Description of the task: Using the data below, copy out all lines with the word "option".

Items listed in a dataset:

(** ** SliceViewAnnotations: the database and the cache *)

(** C7.  With the DICOM database closed, [makeDicomAnnotation] returns at
    once and normally: the state it is given comes back as it was, so no
    value has been looked up and no corner text has changed. *)
Theorem makeDicomAnnotation_database_closed (h : Host) (bgUid : string)
  (fgUid : option string) (sliceViewName : string) (s : State) :
  dicomDatabase_isOpen h = false ->
  makeDicomAnnotation h bgUid fgUid sliceViewName s = Ok (tt, s).
Proof.
  intros Hclosed. unfold makeDicomAnnotation. rewrite Hclosed. reflexivity.
Qed.

Lemma makeDicomAnnotation_database_closed_witness :
  makeDicomAnnotation (Sample.slicer false) "1.2.3" None "Red"
    (Sample.drawn 600) = Ok (tt, Sample.drawn 600)
  /\ dbLookups (Sample.drawn 600) <> [].
Proof.
  split.
  - apply makeDicomAnnotation_database_closed. reflexivity.
  - vm_compute. discriminate.
Defined.

Lemma mem_get {V} (k : string) (d : dict V) (v : V) :
  get k d = Some v -> mem k d = true.
Proof. unfold mem. intros ->. reflexivity. Qed.

(** A call for a UID that the cache holds. *)
Lemma extractDICOMValues_hit (h : Host) (uid : string) (l : loc)
  (s : State) :
  get uid (extractedDICOMValuesCache s) = Some l ->
  extractDICOMValues h uid s = Ok (l, s).
Proof.
  intros Hget. unfold extractDICOMValues, bind, gets, lift, lookup.
  rewrite (mem_get _ _ _ Hget), Hget. reflexivity.
Qed.

(** C8.  For an instance UID that the cache holds, [extractDICOMValues]
    returns the dictionary the cache holds for it and leaves the state as it
    was: no query is made of the database and the cache is not changed.  Two
    calls in a row therefore return the same dictionary. *)
Theorem extractDICOMValues_cached (h : Host) (uid : string) (l : loc)
  (s : State) :
  get uid (extractedDICOMValuesCache s) = Some l ->
  extractDICOMValues h uid s = Ok (l, s)
  /\ (a <- extractDICOMValues h uid ;;
      b <- extractDICOMValues h uid ;;
      ret (a, b)) s = Ok ((l, l), s).
Proof.
  intros Hget.
  pose proof (extractDICOMValues_hit h uid l s Hget) as E.
  split; [exact E|].
  unfold bind at 1. rewrite E. unfold bind. rewrite E. reflexivity.
Qed.

Lemma extractDICOMValues_cached_witness :
  extractDICOMValues (Sample.slicer true) "1.2.3" (Sample.drawn 600)
    = Ok (0%nat, Sample.drawn 600)
  /\ (a <- extractDICOMValues (Sample.slicer true) "1.2.3" ;;
      b <- extractDICOMValues (Sample.slicer true) "1.2.3" ;;
      ret (a, b)) (Sample.drawn 600) = Ok ((0%nat, 0%nat), Sample.drawn 600).
Proof.
  apply extractDICOMValues_cached. vm_compute. reflexivity.
Defined.

(** ** SliceViewAnnotations: formatting *)

(** C9.  The empty time gives the empty text.  For a time whose first two
    characters read as the integer [hh], [formatDICOMTime] gives
    [hour:MM:SS PM] with [hh - 12] as the hour when [hh > 12], and
    [HH:MM:SS AM] with the two characters themselves as the hour otherwise;
    so noon and midnight both come out as AM. *)
Theorem formatDICOMTime_spec (time : string) (hh : Z) :
  int_of_str (slice time None (Some 2)) = Ok hh ->
  formatDICOMTime EmptyString = Ok EmptyString
  /\ formatDICOMTime time =
       Ok (if hh >? 12
           then str_of_int (hh - 12) ++ ":" ++ slice time (Some 2) (Some 4)
                ++ ":" ++ slice time (Some 4) (Some 6) ++ " PM"
           else slice time None (Some 2) ++ ":" ++ slice time (Some 2) (Some 4)
                ++ ":" ++ slice time (Some 4) (Some 6) ++ " AM").
Proof.
  intros Hint. split; [reflexivity|].
  unfold formatDICOMTime.
  destruct (String.eqb time EmptyString) eqn:Hempty.
  - apply String.eqb_eq in Hempty. subst time. discriminate Hint.
  - rewrite Hint. destruct (hh >? 12); reflexivity.
Qed.

Lemma formatDICOMTime_spec_witness :
  (formatDICOMTime EmptyString = Ok EmptyString
   /\ formatDICOMTime "134501" = Ok "1:45:01 PM")
  /\ (formatDICOMTime EmptyString = Ok EmptyString
      /\ formatDICOMTime "120000" = Ok "12:00:00 AM")
  /\ (formatDICOMTime EmptyString = Ok EmptyString
      /\ formatDICOMTime "000000" = Ok "00:00:00 AM").
Proof.
  split; [|split].
  - exact (formatDICOMTime_spec "134501" 13 eq_refl).
  - exact (formatDICOMTime_spec "120000" 12 eq_refl).
  - exact (formatDICOMTime_spec "000000" 0 eq_refl).
Defined.

Lemma length_append (a b : string) :
  String.length (a ++ b) = (String.length a + String.length b)%nat.
Proof. induction a as [|c a IH]; simpl; [reflexivity | now rewrite IH]. Qed.

Lemma length_substring (s : string) :
  forall n m : nat,
    String.length (substring n m s) = Nat.min m (String.length s - n).
Proof.
  induction s as [|c s IH]; intros n m.
  - destruct n, m; reflexivity.
  - destruct n as [|n]; destruct m as [|m]; simpl; try reflexivity.
    + rewrite IH. now rewrite Nat.sub_0_r.
    + apply IH.
    + apply IH.
Qed.

Lemma len_slice (s : string) (lo hi : option Z) :
  len (slice s lo hi) =
    let a := match lo with None => 0 | Some i => clamp_index (len s) i end in
    let b := match hi with None => len s | Some j => clamp_index (len s) j end in
    Z.max 0 (Z.min (b - a) (len s - a)).
Proof.
  unfold slice, len. rewrite length_substring. cbv zeta.
  set (n := Z.of_nat (String.length s)).
  assert (Hn : 0 <= n) by (unfold n; lia).
  assert (Hc : forall i, 0 <= clamp_index n i <= n).
  { intros i. unfold clamp_index. destruct (i <? 0) eqn:E; lia. }
  destruct lo as [i|]; destruct hi as [j|];
    try pose proof (Hc i); try pose proof (Hc j); unfold n in *; lia.
Qed.

(** A text that fits is returned as it is. *)
Lemma fitText_fits (text : string) (textSize : Z) :
  len text <= textSize -> fitText text textSize = text.
Proof.
  intros H. unfold fitText.
  destruct (len text >? textSize) eqn:E; [lia | reflexivity].
Qed.

(** From size eight on, a text that does not fit is cut down to the two
    halves of [textSize // 2] characters, the dots taking three of the
    second. *)
Lemma fitText_truncates (text : string) (textSize : Z) :
  8 <= textSize -> textSize < len text ->
  len (fitText text textSize) = 2 * (textSize / 2)
  /\ len (fitText text textSize) <= textSize.
Proof.
  intros H8 Hlong. unfold fitText, int_truediv.
  destruct (len text >? textSize) eqn:E; [|lia].
  rewrite Z.quot_div_nonneg by lia.
  assert (Hhalf : 4 <= textSize / 2) by (apply Z.div_le_lower_bound; lia).
  assert (Hdouble : 2 * (textSize / 2) <= textSize)
    by (apply Z.mul_div_le; lia).
  assert (Hlen : forall a b, len (a ++ b) = len a + len b).
  { intros a b. unfold len. rewrite length_append. lia. }
  rewrite !Hlen, !len_slice. cbv zeta. unfold clamp_index.
  destruct (textSize / 2 <? 0) eqn:E1; [lia|].
  destruct (- (textSize / 2 - 3) <? 0) eqn:E2; [|lia].
  change (len "...") with 3. lia.
Qed.

(** C2, where the code goes wrong.  A view 124 pixels wide with the default
    font size of 14 gives a maximum text length of 6.  The name of the
    background volume, nine characters long, is then "fitted" to a text of
    fifteen characters: with [preSize = 3] the suffix length [postSize] is 0,
    and [text[-0:]] is the whole text. *)
Theorem fitText_small_size_overflows :
  int_truediv (124 - 40) 14 = 6
  /\ fitText "B: MRHead" 6 = "B: ...B: MRHead"
  /\ len (fitText "B: MRHead" 6) = 15
  /\ ~ len (fitText "B: MRHead" 6) <= 6.
Proof.
  split; [reflexivity|]. split; [reflexivity|]. split; [reflexivity|].
  intros H. vm_compute in H. now apply H.
Qed.

(** ** SliceViewAnnotations: the check box *)

(** When the box is unchecked the handler stops at the guard of
    [updateSliceViewFromGUI]: it records the setting, disables the widgets
    and removes the observers, and never reaches [updateCornerAnnotation].
    The slice views are left as they were. *)
Lemma onSliceViewAnnotationsCheckBox_unchecked (h : Host) (s : State) :
  sliceViewAnnotationsCheckBox_checked s = false ->
  exists s',
    onSliceViewAnnotationsCheckBox h s = Ok (tt, s')
    /\ sliceViewAnnotationsEnabled s' = 0
    /\ views s' = views s
    /\ cornerTexts s' = cornerTexts s.
Proof.
  intros Hbox. eexists.
  unfold onSliceViewAnnotationsCheckBox, updateEnabledButtons,
    updateSliceViewFromGUI, removeObservers, bind, gets, modify.
  rewrite Hbox. simpl. repeat split.
Qed.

Result of the task:
  (fgUid : option string) (sliceViewName : string) (s : State) :
Lemma len_slice (s : string) (lo hi : option Z) :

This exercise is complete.